You probably have heard about how some debt collection agencies cross the legal line by harassing and intimidating consumers into paying off outstanding debts. Some of the tactics used to harass and intimidate consumers include issuing threats and contacting third parties. However, there is another debt collection tactic that often flies under the legal radar. It is called misrepresentation, and the practice is illegal under a sweeping federal consumer protection law.
Enacted by the United States congress on September 20, 1977, the Fair Debt Collection Practices Act (FDCPA) makes it illegal for third party debt collectors to implement dozens of previously valid debt collection tactics. For example, a bill collector such as FH Cann & Associates, Inc. cannot threaten to garnish your wages to collect money on an outstanding credit card or personal loan balance. The company is also forbidden from using deception to trick you into paying off a consumer debt.

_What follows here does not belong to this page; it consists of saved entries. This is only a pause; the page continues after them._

(* ===== verification/NoDataMemory.v ===== *)
(** The no-data memory contract (execution/no_data_contract.go, no_data_load.go and
    the types of execution/model.go): what a stored memory is, which snapshots
    are loaded, and the delta one round writes. The canonical digests are
    arguments. *)
From S2P Require Import Prelude Reason.

Open Scope Z_scope.

(** ** Identities and versions *)

Record PlanIdentity : Type := mkPlanIdentity {
  TenantID : string;
  BusinessID : string;
  StrategyID : string;
}.

#[export] Instance PlanIdentity_eq_dec : EqDecision PlanIdentity.
Proof. solve_decision. Defined.

Definition plan_valid (identity : PlanIdentity) : bool :=
  negb ((TenantID identity =? "")%string || (BusinessID identity =? "")%string || (StrategyID identity =? "")%string).

Record ShardRef : Type := mkShard {
  shard_Dimension : string;
  shard_Index : Z;
  shard_Count : Z;
  MatcherDigest : string;
}.

#[export] Instance ShardRef_eq_dec : EqDecision ShardRef.
Proof. solve_decision. Defined.

Record PlanNoDataIdentity : Type := mkNoDataIdentity {
  id_Plan : PlanIdentity;
  StateGeneration : string;
  Shard : ShardRef;
}.

#[export] Instance PlanNoDataIdentity_eq_dec : EqDecision PlanNoDataIdentity.
Proof. solve_decision. Defined.

Record ApplyVersion : Type := mkVersion {
  StateApplyEpoch : Z;
  ver_EvaluationTime : Z;
  SlotDigest : string;
}.

#[export] Instance ApplyVersion_eq_dec : EqDecision ApplyVersion.
Proof. solve_decision. Defined.

Definition no_version : ApplyVersion := mkVersion 0 0 "".

Definition version_valid (version : ApplyVersion) : bool :=
  negb ((StateApplyEpoch version =? 0) || (ver_EvaluationTime version <=? 0) || (SlotDigest version =? "")%string).

Inductive ApplyVersionComparison : Type :=
  ApplyVersionPersistedOlder | ApplyVersionEqual | ApplyVersionPersistedNewer.

#[export] Instance ApplyVersionComparison_eq_dec : EqDecision ApplyVersionComparison.
Proof. solve_decision. Defined.

Definition CompareApplyVersion (persisted candidate : ApplyVersion) : ApplyVersionComparison :=
  if (StateApplyEpoch persisted <? StateApplyEpoch candidate)
     || ((StateApplyEpoch persisted =? StateApplyEpoch candidate) && (ver_EvaluationTime persisted <? ver_EvaluationTime candidate))
  then ApplyVersionPersistedOlder
  else if (StateApplyEpoch candidate <? StateApplyEpoch persisted)
     || ((StateApplyEpoch persisted =? StateApplyEpoch candidate) && (ver_EvaluationTime candidate <? ver_EvaluationTime persisted))
  then ApplyVersionPersistedNewer
  else if str_ltb (SlotDigest persisted) (SlotDigest candidate) then ApplyVersionPersistedOlder
  else if str_ltb (SlotDigest candidate) (SlotDigest persisted) then ApplyVersionPersistedNewer
  else ApplyVersionEqual.

(** ** Schemas and representations *)

Definition NoDataMemorySchemaV1 : Z := 1.
Definition NoDataMemorySchemaV2 : Z := 2.
Definition NoDataMemorySchemaV3 : Z := 3.
Definition MaxSupportedNoDataMemorySchema : Z := NoDataMemorySchemaV3.
Definition WrittenNoDataMemorySchema : Z := NoDataMemorySchemaV3.

Definition NoDataMemoryReadable (schema : Z) : bool := schema <=? MaxSupportedNoDataMemorySchema.

Definition NoDataRepresentationNone : string := "NONE".
Definition NoDataRepresentationPerGroup : string := "PER_GROUP".

Definition NoDataMemoryMissing : string := "MISSING".
Definition NoDataMemoryFound : string := "FOUND".
Definition NoDataMemoryUnreadable : string := "UNREADABLE".
Definition NoDataMemoryUnavailable : string := "UNAVAILABLE".
Definition NoDataMemoryTerminal : string := "TERMINAL".

(** ** The memory and its delta *)

Record NoDataGroupMemory : Type := mkGroupMemory {
  gm_GroupKey : string;
  gm_LastSeen : Z;
  gm_FirstAbsent : Z;
  gm_SuppressedAt : Z;
}.

#[export] Instance NoDataGroupMemory_eq_dec : EqDecision NoDataGroupMemory.
Proof. solve_decision. Defined.

Record NoDataGroupAbsence : Type := mkGroupAbsence {
  ga_LastSeen : Z;
  ga_FirstAbsent : Z;
  ga_SuppressedAt : Z;
}.

#[export] Instance NoDataGroupAbsence_eq_dec : EqDecision NoDataGroupAbsence.
Proof. solve_decision. Defined.

(** [gd_Absent] nil is the compressed form: present in the round PresentAsOf
    names. *)
Record NoDataGroupDelta : Type := mkGroupDelta {
  gd_GroupKey : string;
  gd_Absent : option NoDataGroupAbsence;
}.

#[export] Instance NoDataGroupDelta_eq_dec : EqDecision NoDataGroupDelta.
Proof. solve_decision. Defined.

Record PlanNoDataMutation : Type := mkMutation {
  mu_Identity : PlanNoDataIdentity;
  mu_SchemaVersion : Z;
  mu_DerivedFrom : string;
  mu_ExpectedMarkerRevision : Z;
  mu_LoadedApplyVersion : ApplyVersion;
  mu_ApplyVersion : ApplyVersion;
  mu_ScheduleRevision : string;
  mu_RosterVersion : string;
  mu_PresentAsOf : Z;
  mu_TrackingExhaustedAt : Z;
  mu_MemoryDigest : string;
  mu_MutationDigest : string;
  mu_GroupCount : Z;
  mu_Set : list NoDataGroupDelta;
  mu_Del : list string;
}.

Definition ReplacesWholeRecord (mutation : PlanNoDataMutation) : bool :=
  negb (mu_DerivedFrom mutation =? NoDataRepresentationPerGroup)%string.

Definition set_delta (set : list NoDataGroupDelta) (del : list string) (mu : PlanNoDataMutation) : PlanNoDataMutation :=
  mkMutation (mu_Identity mu) (mu_SchemaVersion mu) (mu_DerivedFrom mu) (mu_ExpectedMarkerRevision mu)
    (mu_LoadedApplyVersion mu) (mu_ApplyVersion mu) (mu_ScheduleRevision mu) (mu_RosterVersion mu) (mu_PresentAsOf mu)
    (mu_TrackingExhaustedAt mu) (mu_MemoryDigest mu) (mu_MutationDigest mu) (mu_GroupCount mu) set del.
Definition set_memory_digest (digest : string) (mu : PlanNoDataMutation) : PlanNoDataMutation :=
  mkMutation (mu_Identity mu) (mu_SchemaVersion mu) (mu_DerivedFrom mu) (mu_ExpectedMarkerRevision mu)
    (mu_LoadedApplyVersion mu) (mu_ApplyVersion mu) (mu_ScheduleRevision mu) (mu_RosterVersion mu) (mu_PresentAsOf mu)
    (mu_TrackingExhaustedAt mu) digest (mu_MutationDigest mu) (mu_GroupCount mu) (mu_Set mu) (mu_Del mu).
Definition set_mutation_digest (digest : string) (mu : PlanNoDataMutation) : PlanNoDataMutation :=
  mkMutation (mu_Identity mu) (mu_SchemaVersion mu) (mu_DerivedFrom mu) (mu_ExpectedMarkerRevision mu)
    (mu_LoadedApplyVersion mu) (mu_ApplyVersion mu) (mu_ScheduleRevision mu) (mu_RosterVersion mu) (mu_PresentAsOf mu)
    (mu_TrackingExhaustedAt mu) (mu_MemoryDigest mu) digest (mu_GroupCount mu) (mu_Set mu) (mu_Del mu).

Record PlanNoDataMemoryUpdate : Type := mkUpdate {
  up_Identity : PlanNoDataIdentity;
  up_DerivedFrom : string;
  up_ExpectedMarkerRevision : Z;
  up_LoadedApplyVersion : ApplyVersion;
  up_ApplyVersion : ApplyVersion;
  up_ScheduleRevision : string;
  up_RosterVersion : string;
  up_PresentAsOf : Z;
  up_TrackingExhaustedAt : Z;
  up_LoadedTrackingExhaustedAt : Z;
  up_Memory : list NoDataGroupMemory;
  up_Loaded : list NoDataGroupMemory;
  up_LoadedPresentAsOf : Z;
}.

Inductive ContractError : Type :=
  | GroupRequiresKey
  | DuplicateGroup
  | NegativeTimestamps
  | RemembersNothing
  | LoadedNotStorable (cause : ContractError)
  | NegativePresentAsOf
  | NegativeExhausted
  | ExhaustedHoldsGroups (at_ : Z) (groups : Z)
  | ExhaustedCleared (at_ presentAsOf : Z)
  | PresentMovedBack (presentAsOf loaded : Z)
  | SeenAfterPresent (key : string) (lastSeen presentAsOf : Z)
  | TooManyGroups
  | IncompleteMutation
  | SchemaNotWritable (schema : Z)
  | NoRepresentation (derivedFrom : string)
  | ReplacingDeletes
  | UnreadNamesVersion
  | UnreadExpectsRevision
  | ReadNamesNoVersion
  | ReadExpectsNoRevision
  | RequiresRosterVersion
  | RequiresApplyVersion
  | NotCanonicalOrder
  | PresentWithoutData
  | PresentStoredInFull
  | WritesAndDeletes (key : string)
  | FewerGroupsThanWritten
  | StatesNoMemory
  | DigestFailed
  | NotCanonical
  | DigestMismatch.

(** ** The statement's own checks *)

(** [key <= previous] past the first. *)
Definition out_of_order (previous : option string) (key : string) : bool :=
  match previous with None => false | Some previous => negb (str_ltb previous key) end.

Definition check_set_value (presentAsOf : Z) (absent : option NoDataGroupAbsence) : result ContractError unit :=
  match absent with
  | None => fail_if (presentAsOf =? 0) PresentWithoutData
  | Some absent =>
      _ ← fail_if ((ga_LastSeen absent <? 0) || (ga_FirstAbsent absent <? 0)) NegativeTimestamps;
      _ ← fail_if ((ga_LastSeen absent =? 0) && (ga_FirstAbsent absent =? 0)) RemembersNothing;
      fail_if ((ga_FirstAbsent absent =? 0) && (ga_LastSeen absent =? presentAsOf)) PresentStoredInFull
  end.

Fixpoint check_set (presentAsOf : Z) (previous : option string) (set : list NoDataGroupDelta) : result ContractError unit :=
  match set with
  | [] => Ok tt
  | group :: set =>
      _ ← fail_if (gd_GroupKey group =? "")%string GroupRequiresKey;
      _ ← fail_if (out_of_order previous (gd_GroupKey group)) NotCanonicalOrder;
      _ ← check_set_value presentAsOf (gd_Absent group);
      check_set presentAsOf (Some (gd_GroupKey group)) set
  end.

Fixpoint check_del (touched : gset string) (previous : option string) (del : list string) : result ContractError unit :=
  match del with
  | [] => Ok tt
  | key :: del =>
      _ ← fail_if (key =? "")%string GroupRequiresKey;
      _ ← fail_if (out_of_order previous key) NotCanonicalOrder;
      _ ← fail_if (bool_decide (key ∈ touched)) (WritesAndDeletes key);
      check_del touched (Some key) del
  end.

Definition check_loaded_version (mu : PlanNoDataMutation) : result ContractError unit :=
  if (mu_DerivedFrom mu =? NoDataRepresentationNone)%string then
    _ ← fail_if (negb (bool_decide (mu_LoadedApplyVersion mu = no_version))) UnreadNamesVersion;
    fail_if (negb (mu_ExpectedMarkerRevision mu =? 0)) UnreadExpectsRevision
  else
    _ ← fail_if (negb (version_valid (mu_LoadedApplyVersion mu))) ReadNamesNoVersion;
    fail_if (mu_ExpectedMarkerRevision mu =? 0) ReadExpectsNoRevision.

About FH Cann & Associates, Inc.
Established in 1999, FH Cann & Associates, Inc. offers debt collection services that cover several niches, including bank accounts, education loans, and taxes for a number of Massachusetts cities. Located in North Andover, Massachusetts, FH Cann & Associates, Inc. has earned the highest A+ rating from the Better Business Bureau (BBB). The debt collection agency has also received accreditation from the leading consumer advocacy organization.

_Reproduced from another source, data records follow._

Notation groups := (storedGroups (Memory outcome)).
Notation present := (presentAsOf groups p now (WholeItemPresent outcome)).

Lemma present_after : p ≤ present ≤ now ∧ (WholeItemPresent outcome = true → present = now) ∧
  Forall (λ g, gm_LastSeen g ≤ present) groups.
Proof.
  unfold presentAsOf. destruct (existsb _ groups) eqn:He.
  - split_and!; [lia|lia|done|]. apply Forall_forall. intros g (_ & _ & _ & _ & H)%groups_after. lia.
  - split_and!; [destruct (WholeItemPresent outcome); lia|destruct (WholeItemPresent outcome); lia|by intros ->|].
    apply Forall_forall. intros g Hg. pose proof (groups_after g Hg) as (_ & _ & _ & _ & H).
    destruct H as [H|[H Hz]]; [destruct (WholeItemPresent outcome); lia|]. exfalso.
    assert (existsb (λ group, (gm_FirstAbsent group =? 0) && (gm_LastSeen group =? now)) groups = true) as Ht; [|congruence].
    apply existsb_exists. exists g. split; [by apply list_elem_of_In|]. by rewrite Hz, H, !Z.eqb_refl.
Qed.

Lemma groups_canonical : canonical groups.
Proof.
  apply sort_canonical. split; [apply stored_nodup|]. apply Forall_forall. intros g Hg.
  apply groups_after. unfold storedGroups. by rewrite stable_sort_perm.
Qed.

Lemma memory_remembered key e : Memory outcome !! key = Some e → remembers e = true.
Proof.
  intros [_ [->|Hs]]%memory_after; [|by eapply remembers_sound]. unfold remembers. simpl. by rewrite (proj2 (Z.eqb_neq now 0)) by lia.
Qed.

Lemma groups_same : same_memory (Memory outcome) groups.
Proof. apply stored_same, memory_remembered. Qed.

Lemma present_seen : (data_seen_by now outcome → present = now) ∧ (¬ data_seen_by now outcome → present = p).
Proof.
  unfold presentAsOf, data_seen_by. destruct (existsb _ groups) eqn:He.
  - split; [done|]. intros []. right. apply existsb_exists in He as ([key last first suppressed] & Hin & Hg).
    apply list_elem_of_In, groups_same in Hin. cbn in Hg. breflect. subst. eauto.
  - split.
    + intros [->|(key & suppressed & Hk)]; [done|]. apply groups_same in Hk.
      assert (existsb (λ group, (gm_FirstAbsent group =? 0) && (gm_LastSeen group =? now)) groups = true) as Ht; [|congruence].
      apply existsb_exists. eexists. split; [by apply list_elem_of_In|]. cbn. by rewrite Z.eqb_refl.
    + intros Hno. destruct (WholeItemPresent outcome); [by destruct Hno; left|done].
Qed.

Lemma nothing_stored : groups = [] → Memory outcome = ∅.
Proof.
  intros Hn. apply map_empty. intros key. destruct (Memory outcome !! key) as [e|] eqn:He; [|done]. exfalso.
  assert (stored_group (key, e) ∈ groups) as Hin; [|rewrite Hn in Hin; by apply not_elem_of_nil in Hin].
  apply storedGroups_elem. exists key, e. split_and!; [done| |done]. apply memory_after in He as [_ [->|Hs]].
  - unfold remembers. simpl. rewrite (proj2 (Z.eqb_neq now 0)) by lia. done.
  - by eapply remembers_sound.
Qed.
End round.

(** ** The mark of an emptied roster *)

Lemma Evaluate_roster order input : iterates input order → res_Roster (Evaluate order input) = in_Roster input.
Proof.
  intros Ho. destruct (evaluateAbsence_roster input order Ho) as [Hr _]. unfold Evaluate.
  destruct (_ || _); [done|]. by destruct (_ =? 0).
Qed.

Lemma Evaluate_exhausted order input :
  iterates input order → 0 < EvaluationTime input → 0 ≤ in_TrackingExhaustedAt input →
  let r := Evaluate order input in
  0 ≤ TrackingExhaustedAt r ∧ (TrackingExhaustedAt r ≠ 0 → Memory r = ∅) ∧
  (in_TrackingExhaustedAt input ≠ 0 → TrackingExhaustedAt r = 0 → Memory r = ∅ → WholeItemPresent r = true).
Proof.
  intros Ho Hnow Hx. pose proof (evaluateAbsence_exhausted input order Ho) as Hat.
  assert (0 ≤ TrackingExhaustedAt (evaluateAbsence order input)) as Hpos by (rewrite Hat; destruct (_ && _); lia).
  unfold Evaluate. cbv zeta. cbn [Memory WholeItemPresent set_whole_present TrackingExhaustedAt].
  destruct (bool_decide_reflect (Memory (evaluateAbsence order input) = ∅)) as [Hm|Hm]; simpl.
  - destruct (bool_decide (is_Some (Present input !! whole))); simpl; [split_and!; done|].
    destruct (Z.eqb_spec (TrackingExhaustedAt (evaluateAbsence order input)) 0) as [Hz|Hz]; simpl; split_and!; done || (intros; congruence).
  - split_and!; done.
Qed.

(** ** The series *)

Lemma series_loop_Ok input keys series :
  series_loop input keys = Ok series ↔
  Forall2 (λ key s, ∃ g, series_group (si_Roster input) key = Some g ∧ s = series_of input key g) keys series.
Proof.
  revert series. induction keys as [|key keys IH]; intros series; cbn [series_loop].
  - split; [intros [= <-]; constructor|by inversion 1].
  - destruct (series_group (si_Roster input) key) as [g|] eqn:Hg.
    + rewrite bind_Ok. split.
      * intros (l & Hl%IH & [= <-]). constructor; [eauto|done].
      * intros H. inversion H as [|? s ? l (g' & Hg' & ->) Hl]; simplify_eq. exists l. split; [by apply IH|done].
    + split; [done|]. inversion 1 as [|? s ? l (g' & Hg' & _) Hl]; simplify_eq.
Qed.

Lemma verdict_keys_spec verdicts :
  StronglySorted (key_lt (λ k : string, k)) (verdict_keys verdicts) ∧
  ∀ key, key ∈ verdict_keys verdicts ↔ ∃ v, verdicts !! key = Some v ∧ v ≠ VerdictUnavailable.
Proof.
  unfold verdict_keys. set (l := (filter _ _).*1).
  assert (NoDup l) as Hnd.
  { eapply sublist_NoDup; [apply (NoDup_fst_map_to_list verdicts)|]. apply fmap_sublist, sublist_filter. }
  split.
  - unfold str_le_sort. assert (NoDup (stable_sort String.le l)) as Hnd' by (by rewrite stable_sort_perm).
    pose proof (stable_sort_sorted String.le l) as Hs. revert Hnd'. induction Hs as [|k ks Hks IH Hk]; [constructor|].
    intros [Hno Hnd']%NoDup_cons. constructor; [by apply IH|]. rewrite Forall_forall in Hk. apply Forall_forall.
    intros x Hx. apply str_ltb_lt. split; [by apply Hk|]. by intros ->.
  - intros key. unfold str_le_sort. assert (key ∈ stable_sort String.le l ↔ key ∈ l) as -> by (by rewrite stable_sort_perm).
    unfold l. rewrite list_elem_of_fmap. split.
    + intros ([k v] & -> & [Hv Hin]%list_elem_of_filter). apply elem_of_map_to_list in Hin. eauto.
    + intros (v & Hv & Hne). exists (key, v). split; [done|]. apply list_elem_of_filter. by rewrite elem_of_map_to_list.
Qed.

Lemma absentPeriods_pos memory now period :
  0 < period → 0 ≤ LastSeen memory ≤ now → 0 ≤ FirstAbsent memory ≤ now → now ≤ maxInt64 →
  1 ≤ absentPeriods memory now period.
Proof.
  intros Hp Hl Hf Hn. unfold absentPeriods. destruct (Z.leb_spec period 0); [lia|]. cbv zeta.
  destruct (_ && _) eqn:Hs; [breflect; lia|]. destruct (Z.ltb_spec 0 (FirstAbsent memory)); [|lia].
  rewrite (i64_id (now - FirstAbsent memory)) by go_lia. rewrite Z.quot_div_nonneg by lia.
  pose proof (Z.div_pos (now - FirstAbsent memory) period ltac:(lia) Hp).
  assert ((now - FirstAbsent memory) / period ≤ now - FirstAbsent memory) by (apply Z.div_le_upper_bound; nia).
  rewrite i64_id; [lia|go_lia].
Qed.

Lemma anomaly_memory order input key :
  iterates input order →
  (∀ key e, in_Memory input !! key = Some e → proper key ∧ sound (EvaluationTime input) e ∧ FirstAbsent e ≤ EvaluationTime input) →
  Verdicts (Evaluate order input) !! key = Some VerdictAnomaly → 0 < EvaluationTime input →
  ∃ e, Memory (Evaluate order input) !! key = Some e ∧ 0 ≤ LastSeen e ≤ EvaluationTime input ∧ 0 ≤ FirstAbsent e ≤ EvaluationTime input.
Proof.
  intros Ho Hmem Hv Hnow. pose proof (Evaluate_fate order input Ho key) as H.
  change (Memory (Evaluate order input) !! key) with (cell_memory (cell_of (Evaluate order input) key)).
  change (Verdicts (Evaluate order input) !! key) with (cell_verdict (cell_of (Evaluate order input) key)) in Hv.
  destruct H; simpl in Hv; try discriminate Hv; [case_bool_decide; discriminate Hv|]. eexists. split; [done|]. cbn [LastSeen FirstAbsent].
  unfold last_seen, first_absent, remembered, memory_of. destruct (in_Memory input !! key) as [e|] eqn:He; simpl.
  - destruct (Hmem _ _ He) as (_ & [] & Hle). split; [by case_bool_decide; lia|]. destruct (Z.eqb_spec (FirstAbsent e) 0); lia.
  - split; [by case_bool_decide; lia|lia].
Qed.

(** Every verdict's group is known: from the roster, or out of its key. *)
Lemma verdict_group order absence :
  iterates absence order →
  (∀ key g, Present absence !! key = Some g → proper key) →
  (∀ key g, ro_Groups (in_Roster absence) !! key = Some g → names_group key g) →
  (∀ key e, in_Memory absence !! key = Some e → proper key) →
  ∀ key v, Verdicts (Evaluate order absence) !! key = Some v →
  ∃ g, series_group (in_Roster absence) key = Some g ∧ Key g = key.
Proof.
  intros Ho Hpres Hroster Hmem key v Hv. unfold series_group. destruct (ro_Groups (in_Roster absence) !! key) as [g|] eqn:Hg.
  - exists g. split; [done|]. by apply Hroster in Hg as [].
  - assert (∀ k g', ro_Groups (in_Roster absence) !! k = Some g' → proper k) as Hrp by (intros k g' Hg'; exists g'; eauto).
    destruct (verdict_proper order absence Ho Hpres Hrp Hmem key v Hv) as (g & Hk & Hp). eauto.
Qed.

Lemma series_exist input :
  (∀ key v, Verdicts (si_Result input) !! key = Some v → ∃ g, series_group (si_Roster input) key = Some g ∧ Key g = key) →
  ∃ series, SyntheticSeriesFor input = Ok series ∧
    Forall2 (λ key s, ∃ g, Key g = key ∧ s = series_of input key g) (verdict_keys (Verdicts (si_Result input))) series.
Proof.
  intros Hname. destruct (verdict_keys_spec (Verdicts (si_Result input))) as [_ Hkeys].
  assert (∃ series, Forall2 (λ key s, ∃ g, series_group (si_Roster input) key = Some g ∧ Key g = key ∧ s = series_of input key g)
            (verdict_keys (Verdicts (si_Result input))) series) as [series Hs].
  { apply Forall_exists_Forall2_l. apply Forall_forall. intros key (v & Hv & _)%Hkeys. destruct (Hname key v Hv) as (g & Hg & Hk). eauto. }
  exists series. split; [|eapply Forall2_impl; [exact Hs|]; intros key s (g & _ & ? & ?); eauto].
  apply series_loop_Ok. eapply Forall2_impl; [exact Hs|]. intros key s (g & Hg & _ & ->). eauto.
Qed.

(** A round's series say exactly its verdicts: one series for each verdict but
    the unavailable ones, in key order, under the group its key names and at the
    period the round decides; valued one, with a positive count of periods, for an
    absence and zero for the rest, and marked closing where the evaluation closed. *)
Lemma series_speak_verdicts order absence input :
  iterates absence order → si_Result input = Evaluate order absence → si_Memory input = Memory (si_Result input) →
  si_Roster input = in_Roster absence → si_EvaluationTime input = EvaluationTime absence →
  (∀ key g, Present absence !! key = Some g → proper key) →
  (∀ key g, ro_Groups (in_Roster absence) !! key = Some g → names_group key g) →
  (∀ key e, in_Memory absence !! key = Some e → proper key ∧ sound (EvaluationTime absence) e ∧ FirstAbsent e ≤ EvaluationTime absence) →
  0 < EvaluationTime absence ≤ maxInt64 → 0 < si_PeriodSeconds input ≤ maxInt64 →
  ∃ keys series, SyntheticSeriesFor input = Ok series ∧
    StronglySorted (λ a b, str_ltb a b = true) keys ∧
    (∀ key, key ∈ keys ↔ ∃ v, Verdicts (si_Result input) !! key = Some v ∧ v ≠ VerdictUnavailable) ∧
    Forall2 (λ key s,
      Key (ss_Group s) = key ∧ SourceTime s = EvaluationTime absence - si_PeriodSeconds input ∧
      (ss_Value s = AbsentValue ↔ Verdicts (si_Result input) !! key = Some VerdictAnomaly) ∧
      (ss_Value s = AbsentValue ∧ 1 ≤ Periods s ∨ ss_Value s = PresentValue ∧ Periods s = 0) ∧
      (ss_Closing s = true ↔ Closing (si_Result input) !! key = Some true)) keys series.
Proof.
  intros Ho Hr Hm Hro Hnow Hpres Hroster Hmem Htime Hperiod.
  destruct (verdict_keys_spec (Verdicts (si_Result input))) as [Hsorted Hkeys]. exists (verdict_keys (Verdicts (si_Result input))).
  destruct (series_exist input) as (series & Hok & Hs).
  { rewrite Hr, Hro. apply verdict_group; [done..|]. intros key e He. by apply Hmem in He as []. }
  exists series. split_and!; [exact Hok|exact Hsorted|exact Hkeys|].
  - eapply Forall2_impl; [exact Hs|]. intros key s (g & Hk & ->). unfold series_of. cbv zeta. rewrite Hnow.
    assert (i64 (EvaluationTime absence - si_PeriodSeconds input) = EvaluationTime absence - si_PeriodSeconds input) as -> by (rewrite i64_id; go_lia).
    assert (default false (Closing (si_Result input) !! key) = true ↔ Closing (si_Result input) !! key = Some true) as Hclose
      by (destruct (Closing (si_Result input) !! key) as [[]|]; simpl; naive_solver).
    case_bool_decide as Hv; cbn [ss_Group ss_Value Periods SourceTime ss_Closing].
    + split_and!; [done..|by split| |done]. left. split; [done|]. rewrite Hm. rewrite Hr in Hv |- *.
      destruct (anomaly_memory order absence key Ho Hmem Hv ltac:(lia)) as (e & He & Hl & Hf).
      unfold memory_of. rewrite He. simpl. apply absentPeriods_pos; lia.
    + split_and!; [done..|by split|by right|done].
Qed.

Determining What Counts as Misrepresentation
Under the FDCPA, there is a provision that specifically addresses the underhanded debt collection tactic of using deception. The FDCPA prohibits third party debt collectors from claiming the companies represent something they are not. For example, you might receive a call from a company claiming to be a law enforcement agency that is trying to collect a delinquent consumer debt. This should be a red flag, as United States law does not permit anyone to go to jail for not paying their debts.
Another type of misrepresentation occurs when a bill collector claims to be the original creditor of a debt. This tactic is used to persuade consumers that they have reached the end of the line before the debt is reported to a credit reporting agency. It is considered illegal for a debt collection agency to reference a credit report in regards to an outstanding credit card or personal loan account.
Are You Entitled to Monetary Damages?
The FDCPA gives consumers the right to file lawsuits that seek monetary damages for one or more violations of the FDCPA. You can file a claim seeking statutory damages, which is a one-time reward covering every violation of the federal consumer protection law. If a bill collector has caused you pain and suffering, you might be entitled to actual damages, which covers the cost of treating physical and/or emotional distress symptoms.
Hire a Highly Rated FDCPA Lawyer
When you work with a highly skilled FDCPA attorney, you receive the legal expertise needed to move forward with you case. Your FDCPA lawyer might decide to file a claim or instead, opt for another way to get FH Cann & Associates, Inc. off your back. One option is to invoke the statute of limitations imposed by your state for debt collection efforts.
*Disclaimer: The content of this article serves only to provide information and should not be construed as legal advice. If you file a claim against FH Cann & Associates, Inc., or any other third-party collection agency, you may not be entitled to compensation.